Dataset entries

....................

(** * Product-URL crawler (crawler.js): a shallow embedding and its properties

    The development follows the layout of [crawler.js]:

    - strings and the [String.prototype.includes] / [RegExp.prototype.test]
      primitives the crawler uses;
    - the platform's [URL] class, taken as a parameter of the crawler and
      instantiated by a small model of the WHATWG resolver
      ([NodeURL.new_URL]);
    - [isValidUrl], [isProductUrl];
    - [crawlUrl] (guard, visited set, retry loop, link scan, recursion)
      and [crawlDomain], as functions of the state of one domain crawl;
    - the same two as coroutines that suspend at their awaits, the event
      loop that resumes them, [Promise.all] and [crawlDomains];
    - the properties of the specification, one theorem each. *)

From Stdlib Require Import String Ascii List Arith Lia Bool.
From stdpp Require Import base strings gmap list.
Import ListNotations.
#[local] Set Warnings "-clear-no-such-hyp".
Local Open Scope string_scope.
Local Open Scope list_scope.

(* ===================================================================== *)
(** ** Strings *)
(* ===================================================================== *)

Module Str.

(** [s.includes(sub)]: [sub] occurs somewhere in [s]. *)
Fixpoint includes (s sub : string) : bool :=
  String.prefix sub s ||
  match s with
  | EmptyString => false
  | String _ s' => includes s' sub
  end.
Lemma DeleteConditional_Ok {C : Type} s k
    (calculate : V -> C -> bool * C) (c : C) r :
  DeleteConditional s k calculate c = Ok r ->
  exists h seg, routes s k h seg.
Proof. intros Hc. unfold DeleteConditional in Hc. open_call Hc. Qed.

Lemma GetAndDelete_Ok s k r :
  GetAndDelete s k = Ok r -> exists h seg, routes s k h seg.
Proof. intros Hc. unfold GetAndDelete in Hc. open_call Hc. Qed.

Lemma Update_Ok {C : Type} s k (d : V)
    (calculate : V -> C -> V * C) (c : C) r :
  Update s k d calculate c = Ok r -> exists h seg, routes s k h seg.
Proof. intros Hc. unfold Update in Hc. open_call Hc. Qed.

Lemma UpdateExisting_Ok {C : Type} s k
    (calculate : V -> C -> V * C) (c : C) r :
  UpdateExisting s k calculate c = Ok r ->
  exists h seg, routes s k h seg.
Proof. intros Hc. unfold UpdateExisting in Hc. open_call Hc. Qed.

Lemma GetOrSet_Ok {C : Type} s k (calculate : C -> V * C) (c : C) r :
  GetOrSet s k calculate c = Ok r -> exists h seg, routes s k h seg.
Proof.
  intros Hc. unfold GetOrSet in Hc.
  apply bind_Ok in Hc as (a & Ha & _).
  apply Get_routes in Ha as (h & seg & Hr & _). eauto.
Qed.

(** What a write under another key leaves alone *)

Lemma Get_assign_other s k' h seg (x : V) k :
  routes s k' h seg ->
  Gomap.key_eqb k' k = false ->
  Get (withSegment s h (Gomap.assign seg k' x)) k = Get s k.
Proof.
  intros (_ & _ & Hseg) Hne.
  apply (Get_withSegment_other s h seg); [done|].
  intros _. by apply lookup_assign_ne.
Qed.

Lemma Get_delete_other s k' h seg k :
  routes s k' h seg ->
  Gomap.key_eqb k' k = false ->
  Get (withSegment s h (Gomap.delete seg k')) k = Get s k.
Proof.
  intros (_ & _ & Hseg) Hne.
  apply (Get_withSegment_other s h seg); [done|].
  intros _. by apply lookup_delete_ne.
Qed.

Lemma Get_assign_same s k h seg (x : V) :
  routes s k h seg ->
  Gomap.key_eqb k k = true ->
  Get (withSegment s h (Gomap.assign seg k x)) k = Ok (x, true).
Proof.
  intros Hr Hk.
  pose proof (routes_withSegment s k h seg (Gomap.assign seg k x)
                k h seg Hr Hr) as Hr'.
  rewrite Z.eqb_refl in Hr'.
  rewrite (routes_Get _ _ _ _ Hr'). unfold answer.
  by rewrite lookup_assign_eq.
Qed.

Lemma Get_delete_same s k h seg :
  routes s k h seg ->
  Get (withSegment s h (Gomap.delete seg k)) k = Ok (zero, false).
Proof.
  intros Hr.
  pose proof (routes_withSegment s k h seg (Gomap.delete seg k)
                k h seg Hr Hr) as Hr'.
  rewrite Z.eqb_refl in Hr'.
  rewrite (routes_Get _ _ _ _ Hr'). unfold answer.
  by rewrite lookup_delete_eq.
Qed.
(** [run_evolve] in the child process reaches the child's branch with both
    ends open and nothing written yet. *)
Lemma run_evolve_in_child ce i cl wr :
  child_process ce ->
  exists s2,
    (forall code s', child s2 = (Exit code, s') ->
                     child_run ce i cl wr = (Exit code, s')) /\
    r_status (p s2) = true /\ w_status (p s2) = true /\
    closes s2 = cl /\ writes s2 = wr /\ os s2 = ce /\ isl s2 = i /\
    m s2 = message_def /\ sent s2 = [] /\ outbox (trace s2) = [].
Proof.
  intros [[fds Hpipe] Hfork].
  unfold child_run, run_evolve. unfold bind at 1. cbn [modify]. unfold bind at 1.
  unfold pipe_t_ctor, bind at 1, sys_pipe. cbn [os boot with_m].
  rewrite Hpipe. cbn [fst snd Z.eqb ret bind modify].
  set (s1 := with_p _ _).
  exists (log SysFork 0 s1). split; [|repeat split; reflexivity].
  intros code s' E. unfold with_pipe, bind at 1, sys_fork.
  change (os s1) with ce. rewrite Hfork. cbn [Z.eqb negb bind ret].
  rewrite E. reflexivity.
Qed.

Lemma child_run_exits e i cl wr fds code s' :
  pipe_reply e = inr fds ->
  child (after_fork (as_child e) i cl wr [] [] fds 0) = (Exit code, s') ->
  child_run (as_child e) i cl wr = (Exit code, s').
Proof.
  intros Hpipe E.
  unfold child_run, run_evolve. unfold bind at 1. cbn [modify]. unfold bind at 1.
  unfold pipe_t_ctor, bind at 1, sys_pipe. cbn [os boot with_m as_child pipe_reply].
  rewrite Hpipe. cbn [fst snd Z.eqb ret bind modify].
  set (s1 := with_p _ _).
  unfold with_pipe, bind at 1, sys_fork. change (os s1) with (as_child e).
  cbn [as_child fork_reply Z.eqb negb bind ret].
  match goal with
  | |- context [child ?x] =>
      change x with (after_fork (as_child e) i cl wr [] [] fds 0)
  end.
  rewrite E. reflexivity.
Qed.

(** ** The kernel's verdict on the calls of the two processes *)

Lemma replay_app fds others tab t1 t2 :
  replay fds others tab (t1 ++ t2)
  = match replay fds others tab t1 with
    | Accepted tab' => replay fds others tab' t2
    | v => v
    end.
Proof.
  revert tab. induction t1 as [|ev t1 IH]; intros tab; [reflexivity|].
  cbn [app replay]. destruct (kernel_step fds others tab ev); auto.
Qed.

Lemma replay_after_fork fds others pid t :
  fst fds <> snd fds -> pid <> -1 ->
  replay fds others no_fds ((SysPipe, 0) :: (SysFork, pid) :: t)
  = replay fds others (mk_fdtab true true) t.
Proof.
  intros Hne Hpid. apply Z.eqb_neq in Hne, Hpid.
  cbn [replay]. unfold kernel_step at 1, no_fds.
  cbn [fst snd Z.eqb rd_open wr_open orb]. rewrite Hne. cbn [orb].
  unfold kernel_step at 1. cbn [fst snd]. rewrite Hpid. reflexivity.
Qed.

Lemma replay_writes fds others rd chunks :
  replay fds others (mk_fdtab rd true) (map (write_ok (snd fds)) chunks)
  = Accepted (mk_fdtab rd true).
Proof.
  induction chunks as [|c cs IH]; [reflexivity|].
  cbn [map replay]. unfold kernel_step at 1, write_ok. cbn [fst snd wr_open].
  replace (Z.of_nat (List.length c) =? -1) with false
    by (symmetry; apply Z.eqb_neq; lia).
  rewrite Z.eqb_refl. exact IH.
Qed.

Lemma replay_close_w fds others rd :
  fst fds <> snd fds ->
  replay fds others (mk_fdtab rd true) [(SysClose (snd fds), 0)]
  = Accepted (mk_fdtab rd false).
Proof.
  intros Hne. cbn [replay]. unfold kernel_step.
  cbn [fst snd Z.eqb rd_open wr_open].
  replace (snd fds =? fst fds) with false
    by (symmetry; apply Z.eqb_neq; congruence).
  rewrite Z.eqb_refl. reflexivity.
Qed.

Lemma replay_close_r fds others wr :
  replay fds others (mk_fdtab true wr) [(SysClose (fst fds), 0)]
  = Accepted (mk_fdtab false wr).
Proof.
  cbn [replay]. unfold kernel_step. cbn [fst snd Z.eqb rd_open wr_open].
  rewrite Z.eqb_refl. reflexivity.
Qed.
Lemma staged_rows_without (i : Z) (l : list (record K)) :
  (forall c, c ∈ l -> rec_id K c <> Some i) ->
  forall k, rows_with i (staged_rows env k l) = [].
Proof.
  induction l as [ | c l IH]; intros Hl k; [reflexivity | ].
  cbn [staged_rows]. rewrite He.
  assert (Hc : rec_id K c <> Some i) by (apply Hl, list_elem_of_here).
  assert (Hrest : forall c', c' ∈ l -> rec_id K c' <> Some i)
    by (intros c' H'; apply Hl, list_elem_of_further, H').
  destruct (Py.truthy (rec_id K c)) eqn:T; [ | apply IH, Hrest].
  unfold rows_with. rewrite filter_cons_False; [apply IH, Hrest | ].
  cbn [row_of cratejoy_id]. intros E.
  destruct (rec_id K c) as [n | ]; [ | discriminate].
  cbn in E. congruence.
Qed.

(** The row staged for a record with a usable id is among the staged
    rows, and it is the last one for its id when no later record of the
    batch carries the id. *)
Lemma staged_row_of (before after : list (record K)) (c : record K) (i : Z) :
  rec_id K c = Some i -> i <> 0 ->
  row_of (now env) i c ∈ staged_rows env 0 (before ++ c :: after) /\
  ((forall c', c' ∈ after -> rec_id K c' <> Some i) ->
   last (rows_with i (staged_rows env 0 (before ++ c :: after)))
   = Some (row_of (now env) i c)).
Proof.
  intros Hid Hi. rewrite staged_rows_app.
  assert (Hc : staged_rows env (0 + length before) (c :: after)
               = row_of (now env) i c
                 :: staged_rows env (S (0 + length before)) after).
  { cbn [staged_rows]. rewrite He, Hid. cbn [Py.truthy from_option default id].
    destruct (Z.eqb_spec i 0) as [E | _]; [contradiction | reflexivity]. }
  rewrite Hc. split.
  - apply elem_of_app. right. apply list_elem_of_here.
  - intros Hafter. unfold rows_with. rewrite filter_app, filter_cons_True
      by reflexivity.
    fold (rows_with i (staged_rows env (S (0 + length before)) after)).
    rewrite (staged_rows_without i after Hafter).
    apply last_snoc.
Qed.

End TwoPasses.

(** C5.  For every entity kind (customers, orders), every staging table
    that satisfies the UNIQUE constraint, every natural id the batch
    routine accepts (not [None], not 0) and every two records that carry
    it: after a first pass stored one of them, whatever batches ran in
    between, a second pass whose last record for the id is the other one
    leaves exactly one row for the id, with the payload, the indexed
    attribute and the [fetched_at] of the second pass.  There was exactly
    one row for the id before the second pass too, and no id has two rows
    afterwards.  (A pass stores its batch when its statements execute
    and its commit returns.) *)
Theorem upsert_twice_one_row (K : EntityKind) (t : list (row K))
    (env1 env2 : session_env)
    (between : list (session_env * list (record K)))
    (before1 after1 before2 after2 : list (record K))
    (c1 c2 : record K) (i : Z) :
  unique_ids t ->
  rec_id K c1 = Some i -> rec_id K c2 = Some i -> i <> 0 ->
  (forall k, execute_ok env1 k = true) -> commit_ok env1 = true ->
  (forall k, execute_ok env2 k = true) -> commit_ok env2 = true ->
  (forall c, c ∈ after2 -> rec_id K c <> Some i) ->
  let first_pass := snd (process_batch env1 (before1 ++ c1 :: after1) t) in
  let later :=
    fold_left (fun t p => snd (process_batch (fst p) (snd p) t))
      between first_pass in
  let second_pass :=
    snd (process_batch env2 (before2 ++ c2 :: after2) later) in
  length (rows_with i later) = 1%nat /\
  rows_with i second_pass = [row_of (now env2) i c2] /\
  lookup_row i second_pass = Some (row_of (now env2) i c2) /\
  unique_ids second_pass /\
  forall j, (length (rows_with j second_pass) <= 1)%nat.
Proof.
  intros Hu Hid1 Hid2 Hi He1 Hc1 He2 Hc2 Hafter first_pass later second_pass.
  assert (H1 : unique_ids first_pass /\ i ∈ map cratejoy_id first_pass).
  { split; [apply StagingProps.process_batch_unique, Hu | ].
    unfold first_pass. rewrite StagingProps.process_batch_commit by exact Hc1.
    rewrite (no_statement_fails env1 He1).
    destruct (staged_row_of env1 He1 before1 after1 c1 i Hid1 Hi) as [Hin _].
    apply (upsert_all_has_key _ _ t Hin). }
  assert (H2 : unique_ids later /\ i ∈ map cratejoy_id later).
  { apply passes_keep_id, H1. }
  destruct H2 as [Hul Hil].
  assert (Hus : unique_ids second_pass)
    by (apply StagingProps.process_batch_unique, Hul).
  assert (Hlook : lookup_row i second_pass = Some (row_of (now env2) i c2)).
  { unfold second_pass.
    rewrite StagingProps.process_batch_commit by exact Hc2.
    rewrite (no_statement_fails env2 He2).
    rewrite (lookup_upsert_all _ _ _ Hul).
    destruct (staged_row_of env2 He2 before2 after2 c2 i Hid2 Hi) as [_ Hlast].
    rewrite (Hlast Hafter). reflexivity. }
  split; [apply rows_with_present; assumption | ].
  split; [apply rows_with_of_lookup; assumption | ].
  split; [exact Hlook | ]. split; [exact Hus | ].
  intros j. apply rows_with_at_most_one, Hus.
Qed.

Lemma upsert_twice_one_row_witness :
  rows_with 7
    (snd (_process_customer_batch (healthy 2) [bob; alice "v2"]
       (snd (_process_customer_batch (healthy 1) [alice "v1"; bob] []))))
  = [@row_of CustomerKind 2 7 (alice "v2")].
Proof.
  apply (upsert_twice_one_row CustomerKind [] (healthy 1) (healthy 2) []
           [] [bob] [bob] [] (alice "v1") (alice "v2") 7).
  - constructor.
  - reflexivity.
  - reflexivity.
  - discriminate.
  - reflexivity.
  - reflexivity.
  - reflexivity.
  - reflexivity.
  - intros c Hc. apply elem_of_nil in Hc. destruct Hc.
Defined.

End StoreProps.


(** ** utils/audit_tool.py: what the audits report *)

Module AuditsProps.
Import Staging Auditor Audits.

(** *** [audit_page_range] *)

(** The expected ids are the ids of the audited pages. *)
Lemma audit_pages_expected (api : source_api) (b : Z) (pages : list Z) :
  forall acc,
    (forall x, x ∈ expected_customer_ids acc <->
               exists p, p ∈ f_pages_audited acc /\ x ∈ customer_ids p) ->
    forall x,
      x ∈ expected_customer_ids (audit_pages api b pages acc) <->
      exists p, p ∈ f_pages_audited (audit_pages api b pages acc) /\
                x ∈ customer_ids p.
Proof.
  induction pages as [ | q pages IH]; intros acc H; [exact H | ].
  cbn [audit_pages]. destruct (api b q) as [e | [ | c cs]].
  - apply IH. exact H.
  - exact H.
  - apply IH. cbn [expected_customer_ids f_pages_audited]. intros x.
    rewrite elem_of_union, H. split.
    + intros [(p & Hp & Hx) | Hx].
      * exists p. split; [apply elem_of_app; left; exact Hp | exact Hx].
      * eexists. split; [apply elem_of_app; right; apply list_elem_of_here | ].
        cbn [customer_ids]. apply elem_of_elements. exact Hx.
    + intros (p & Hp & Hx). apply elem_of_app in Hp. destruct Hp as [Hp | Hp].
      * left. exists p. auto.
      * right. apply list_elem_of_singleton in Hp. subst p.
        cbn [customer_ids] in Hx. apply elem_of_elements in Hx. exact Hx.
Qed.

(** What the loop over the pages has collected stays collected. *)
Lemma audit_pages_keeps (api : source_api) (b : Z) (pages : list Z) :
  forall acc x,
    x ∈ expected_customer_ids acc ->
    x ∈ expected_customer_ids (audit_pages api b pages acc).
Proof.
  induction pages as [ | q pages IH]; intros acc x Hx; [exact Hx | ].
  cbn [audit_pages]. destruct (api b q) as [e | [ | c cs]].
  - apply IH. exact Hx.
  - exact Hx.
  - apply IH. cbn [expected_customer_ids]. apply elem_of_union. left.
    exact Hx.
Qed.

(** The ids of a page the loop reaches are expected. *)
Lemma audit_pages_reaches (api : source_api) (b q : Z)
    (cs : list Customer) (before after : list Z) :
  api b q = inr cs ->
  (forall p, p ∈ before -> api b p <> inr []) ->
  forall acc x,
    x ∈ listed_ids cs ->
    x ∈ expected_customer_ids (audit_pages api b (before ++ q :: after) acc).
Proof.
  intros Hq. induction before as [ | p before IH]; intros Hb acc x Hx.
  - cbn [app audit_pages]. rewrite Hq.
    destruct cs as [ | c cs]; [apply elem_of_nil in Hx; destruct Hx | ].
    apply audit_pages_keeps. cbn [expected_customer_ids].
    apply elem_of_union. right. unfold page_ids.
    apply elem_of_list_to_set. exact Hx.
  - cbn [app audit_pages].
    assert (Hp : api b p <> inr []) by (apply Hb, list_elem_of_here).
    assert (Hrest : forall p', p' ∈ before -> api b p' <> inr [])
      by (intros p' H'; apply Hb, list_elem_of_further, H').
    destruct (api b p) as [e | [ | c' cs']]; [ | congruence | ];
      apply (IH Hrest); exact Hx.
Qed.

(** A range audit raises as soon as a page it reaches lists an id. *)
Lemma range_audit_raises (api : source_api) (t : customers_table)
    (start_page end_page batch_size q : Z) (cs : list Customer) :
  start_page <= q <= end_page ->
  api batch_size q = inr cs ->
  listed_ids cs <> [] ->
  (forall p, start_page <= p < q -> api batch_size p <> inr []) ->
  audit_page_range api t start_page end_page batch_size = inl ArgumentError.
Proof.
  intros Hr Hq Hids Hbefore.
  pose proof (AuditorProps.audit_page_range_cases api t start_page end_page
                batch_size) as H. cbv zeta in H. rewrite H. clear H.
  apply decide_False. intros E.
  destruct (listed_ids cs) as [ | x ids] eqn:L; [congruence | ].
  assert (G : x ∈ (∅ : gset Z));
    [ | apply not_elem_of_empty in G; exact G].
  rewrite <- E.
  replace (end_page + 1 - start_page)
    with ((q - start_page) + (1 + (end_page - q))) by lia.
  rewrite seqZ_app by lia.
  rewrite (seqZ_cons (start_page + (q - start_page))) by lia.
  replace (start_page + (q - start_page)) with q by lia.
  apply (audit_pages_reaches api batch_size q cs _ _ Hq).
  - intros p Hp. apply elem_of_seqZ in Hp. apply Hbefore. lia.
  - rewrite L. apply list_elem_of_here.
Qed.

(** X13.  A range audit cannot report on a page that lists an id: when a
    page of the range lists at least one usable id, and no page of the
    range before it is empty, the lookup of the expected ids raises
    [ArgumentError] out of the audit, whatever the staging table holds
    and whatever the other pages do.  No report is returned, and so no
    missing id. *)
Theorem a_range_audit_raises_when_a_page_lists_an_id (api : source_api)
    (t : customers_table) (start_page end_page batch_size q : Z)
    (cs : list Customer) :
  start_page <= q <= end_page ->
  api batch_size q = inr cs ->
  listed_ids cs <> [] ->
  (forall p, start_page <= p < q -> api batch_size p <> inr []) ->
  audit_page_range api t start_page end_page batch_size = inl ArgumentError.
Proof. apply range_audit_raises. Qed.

....................

-- What you have to do --
Return exactly the lines above from the line that has "ends open and nothing written yet. *)" through the line that has "pipe_reply e = inr fds ->", inclusive, and nothing else.

-- Response below --
    ends open and nothing written yet. *)
Lemma run_evolve_in_child ce i cl wr :
  child_process ce ->
  exists s2,
    (forall code s', child s2 = (Exit code, s') ->
                     child_run ce i cl wr = (Exit code, s')) /\
    r_status (p s2) = true /\ w_status (p s2) = true /\
    closes s2 = cl /\ writes s2 = wr /\ os s2 = ce /\ isl s2 = i /\
    m s2 = message_def /\ sent s2 = [] /\ outbox (trace s2) = [].
Proof.
  intros [[fds Hpipe] Hfork].
  unfold child_run, run_evolve. unfold bind at 1. cbn [modify]. unfold bind at 1.
  unfold pipe_t_ctor, bind at 1, sys_pipe. cbn [os boot with_m].
  rewrite Hpipe. cbn [fst snd Z.eqb ret bind modify].
  set (s1 := with_p _ _).
  exists (log SysFork 0 s1). split; [|repeat split; reflexivity].
  intros code s' E. unfold with_pipe, bind at 1, sys_fork.
  change (os s1) with ce. rewrite Hfork. cbn [Z.eqb negb bind ret].
  rewrite E. reflexivity.
Qed.

Lemma child_run_exits e i cl wr fds code s' :
  pipe_reply e = inr fds ->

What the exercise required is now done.